Your instructions >>
Could you copy exactly the lines from the one containing "split; [discriminate|]." through the last line of the records below, and nothing else?

Extracted information >>
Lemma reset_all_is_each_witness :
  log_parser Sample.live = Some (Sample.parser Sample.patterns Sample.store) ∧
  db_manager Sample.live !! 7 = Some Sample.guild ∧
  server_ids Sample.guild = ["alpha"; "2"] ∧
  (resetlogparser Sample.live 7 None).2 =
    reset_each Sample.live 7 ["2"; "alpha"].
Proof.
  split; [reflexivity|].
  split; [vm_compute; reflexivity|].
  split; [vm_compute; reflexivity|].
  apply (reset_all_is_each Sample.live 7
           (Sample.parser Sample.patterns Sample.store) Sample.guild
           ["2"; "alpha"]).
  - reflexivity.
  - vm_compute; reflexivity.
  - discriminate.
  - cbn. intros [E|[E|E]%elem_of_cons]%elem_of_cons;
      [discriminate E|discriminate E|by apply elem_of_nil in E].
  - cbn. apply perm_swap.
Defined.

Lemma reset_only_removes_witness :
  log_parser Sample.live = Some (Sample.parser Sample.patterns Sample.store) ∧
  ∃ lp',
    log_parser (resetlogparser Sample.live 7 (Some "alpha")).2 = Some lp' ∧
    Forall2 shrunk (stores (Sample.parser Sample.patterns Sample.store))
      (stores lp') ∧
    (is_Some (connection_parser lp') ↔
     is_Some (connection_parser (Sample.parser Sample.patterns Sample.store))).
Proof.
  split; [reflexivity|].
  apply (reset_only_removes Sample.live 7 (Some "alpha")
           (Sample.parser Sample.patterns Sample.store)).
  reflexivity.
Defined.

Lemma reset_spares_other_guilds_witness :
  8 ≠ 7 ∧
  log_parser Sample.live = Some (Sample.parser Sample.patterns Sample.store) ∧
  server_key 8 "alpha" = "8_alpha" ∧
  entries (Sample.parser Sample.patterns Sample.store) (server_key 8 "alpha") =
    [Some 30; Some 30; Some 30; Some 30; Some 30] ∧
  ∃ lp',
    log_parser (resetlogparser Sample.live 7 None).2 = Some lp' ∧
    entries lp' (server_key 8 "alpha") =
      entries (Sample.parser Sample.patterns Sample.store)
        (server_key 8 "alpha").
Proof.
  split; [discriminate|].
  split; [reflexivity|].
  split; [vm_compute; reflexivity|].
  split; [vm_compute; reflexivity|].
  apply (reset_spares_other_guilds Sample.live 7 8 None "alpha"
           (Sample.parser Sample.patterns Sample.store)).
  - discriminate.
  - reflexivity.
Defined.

Answer for the task >>
  split; [discriminate|].
  split; [reflexivity|].
  split; [vm_compute; reflexivity|].
  split; [vm_compute; reflexivity|].
  apply (reset_spares_other_guilds Sample.live 7 8 None "alpha"
           (Sample.parser Sample.patterns Sample.store)).
  - discriminate.
  - reflexivity.
Defined.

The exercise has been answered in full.